Give back all of the data, word for word.

***** Source data

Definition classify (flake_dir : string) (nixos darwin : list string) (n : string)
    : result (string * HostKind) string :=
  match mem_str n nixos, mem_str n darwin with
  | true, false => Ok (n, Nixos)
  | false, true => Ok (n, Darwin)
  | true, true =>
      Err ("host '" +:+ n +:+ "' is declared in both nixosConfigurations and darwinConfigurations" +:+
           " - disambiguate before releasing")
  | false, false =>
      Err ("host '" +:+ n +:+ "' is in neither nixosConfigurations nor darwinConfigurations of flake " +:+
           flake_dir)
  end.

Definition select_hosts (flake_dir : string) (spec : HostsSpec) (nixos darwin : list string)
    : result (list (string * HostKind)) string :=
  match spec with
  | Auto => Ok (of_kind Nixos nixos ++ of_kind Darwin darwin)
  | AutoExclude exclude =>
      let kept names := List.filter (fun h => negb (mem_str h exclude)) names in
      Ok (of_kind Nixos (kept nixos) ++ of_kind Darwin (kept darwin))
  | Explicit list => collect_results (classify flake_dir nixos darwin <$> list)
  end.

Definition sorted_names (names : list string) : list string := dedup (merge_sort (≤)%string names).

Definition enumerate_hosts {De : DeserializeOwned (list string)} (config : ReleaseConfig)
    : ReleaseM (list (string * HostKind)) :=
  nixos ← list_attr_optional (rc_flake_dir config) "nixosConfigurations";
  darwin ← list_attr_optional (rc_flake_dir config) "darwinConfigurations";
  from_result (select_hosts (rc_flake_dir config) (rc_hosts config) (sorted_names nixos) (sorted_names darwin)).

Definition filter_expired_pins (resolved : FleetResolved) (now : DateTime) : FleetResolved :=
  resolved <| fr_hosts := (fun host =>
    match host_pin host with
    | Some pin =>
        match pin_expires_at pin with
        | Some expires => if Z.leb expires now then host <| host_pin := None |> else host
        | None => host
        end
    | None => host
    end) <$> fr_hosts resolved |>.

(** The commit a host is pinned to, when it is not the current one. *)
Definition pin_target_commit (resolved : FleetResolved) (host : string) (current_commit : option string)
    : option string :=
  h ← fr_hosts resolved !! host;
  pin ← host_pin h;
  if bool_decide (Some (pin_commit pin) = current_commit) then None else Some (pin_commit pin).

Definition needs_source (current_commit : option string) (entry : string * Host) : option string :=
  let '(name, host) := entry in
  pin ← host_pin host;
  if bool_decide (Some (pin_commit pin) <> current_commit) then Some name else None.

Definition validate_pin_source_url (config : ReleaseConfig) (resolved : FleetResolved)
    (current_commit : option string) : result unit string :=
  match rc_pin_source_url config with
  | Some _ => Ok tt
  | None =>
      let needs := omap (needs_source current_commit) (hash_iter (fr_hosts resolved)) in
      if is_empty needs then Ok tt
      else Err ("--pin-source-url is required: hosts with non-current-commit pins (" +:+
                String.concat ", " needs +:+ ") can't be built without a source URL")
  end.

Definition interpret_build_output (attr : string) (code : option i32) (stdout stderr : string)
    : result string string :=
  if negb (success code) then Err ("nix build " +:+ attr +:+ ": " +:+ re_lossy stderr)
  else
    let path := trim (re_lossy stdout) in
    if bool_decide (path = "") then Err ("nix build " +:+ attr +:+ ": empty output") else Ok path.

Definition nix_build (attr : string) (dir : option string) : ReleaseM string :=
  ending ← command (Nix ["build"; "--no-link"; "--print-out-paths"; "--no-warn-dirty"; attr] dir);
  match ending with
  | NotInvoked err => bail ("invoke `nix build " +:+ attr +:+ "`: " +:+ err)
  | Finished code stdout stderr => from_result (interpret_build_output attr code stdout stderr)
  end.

**********

Your solution |
Definition classify (flake_dir : string) (nixos darwin : list string) (n : string)
    : result (string * HostKind) string :=
  match mem_str n nixos, mem_str n darwin with
  | true, false => Ok (n, Nixos)
  | false, true => Ok (n, Darwin)
  | true, true =>
      Err ("host '" +:+ n +:+ "' is declared in both nixosConfigurations and darwinConfigurations" +:+
           " - disambiguate before releasing")
  | false, false =>
      Err ("host '" +:+ n +:+ "' is in neither nixosConfigurations nor darwinConfigurations of flake " +:+
           flake_dir)
  end.

Definition select_hosts (flake_dir : string) (spec : HostsSpec) (nixos darwin : list string)
    : result (list (string * HostKind)) string :=
  match spec with
  | Auto => Ok (of_kind Nixos nixos ++ of_kind Darwin darwin)
  | AutoExclude exclude =>
      let kept names := List.filter (fun h => negb (mem_str h exclude)) names in
      Ok (of_kind Nixos (kept nixos) ++ of_kind Darwin (kept darwin))
  | Explicit list => collect_results (classify flake_dir nixos darwin <$> list)
  end.

Definition sorted_names (names : list string) : list string := dedup (merge_sort (≤)%string names).

Definition enumerate_hosts {De : DeserializeOwned (list string)} (config : ReleaseConfig)
    : ReleaseM (list (string * HostKind)) :=
  nixos ← list_attr_optional (rc_flake_dir config) "nixosConfigurations";
  darwin ← list_attr_optional (rc_flake_dir config) "darwinConfigurations";
  from_result (select_hosts (rc_flake_dir config) (rc_hosts config) (sorted_names nixos) (sorted_names darwin)).

Definition filter_expired_pins (resolved : FleetResolved) (now : DateTime) : FleetResolved :=
  resolved <| fr_hosts := (fun host =>
    match host_pin host with
    | Some pin =>
        match pin_expires_at pin with
        | Some expires => if Z.leb expires now then host <| host_pin := None |> else host
        | None => host
        end
    | None => host
    end) <$> fr_hosts resolved |>.

(** The commit a host is pinned to, when it is not the current one. *)
Definition pin_target_commit (resolved : FleetResolved) (host : string) (current_commit : option string)
    : option string :=
  h ← fr_hosts resolved !! host;
  pin ← host_pin h;
  if bool_decide (Some (pin_commit pin) = current_commit) then None else Some (pin_commit pin).

Definition needs_source (current_commit : option string) (entry : string * Host) : option string :=
  let '(name, host) := entry in
  pin ← host_pin host;
  if bool_decide (Some (pin_commit pin) <> current_commit) then Some name else None.

Definition validate_pin_source_url (config : ReleaseConfig) (resolved : FleetResolved)
    (current_commit : option string) : result unit string :=
  match rc_pin_source_url config with
  | Some _ => Ok tt
  | None =>
      let needs := omap (needs_source current_commit) (hash_iter (fr_hosts resolved)) in
      if is_empty needs then Ok tt
      else Err ("--pin-source-url is required: hosts with non-current-commit pins (" +:+
                String.concat ", " needs +:+ ") can't be built without a source URL")
  end.

Definition interpret_build_output (attr : string) (code : option i32) (stdout stderr : string)
    : result string string :=
  if negb (success code) then Err ("nix build " +:+ attr +:+ ": " +:+ re_lossy stderr)
  else
    let path := trim (re_lossy stdout) in
    if bool_decide (path = "") then Err ("nix build " +:+ attr +:+ ": empty output") else Ok path.

Definition nix_build (attr : string) (dir : option string) : ReleaseM string :=
  ending ← command (Nix ["build"; "--no-link"; "--print-out-paths"; "--no-warn-dirty"; attr] dir);
  match ending with
  | NotInvoked err => bail ("invoke `nix build " +:+ attr +:+ "`: " +:+ err)
  | Finished code stdout stderr => from_result (interpret_build_output attr code stdout stderr)
  end.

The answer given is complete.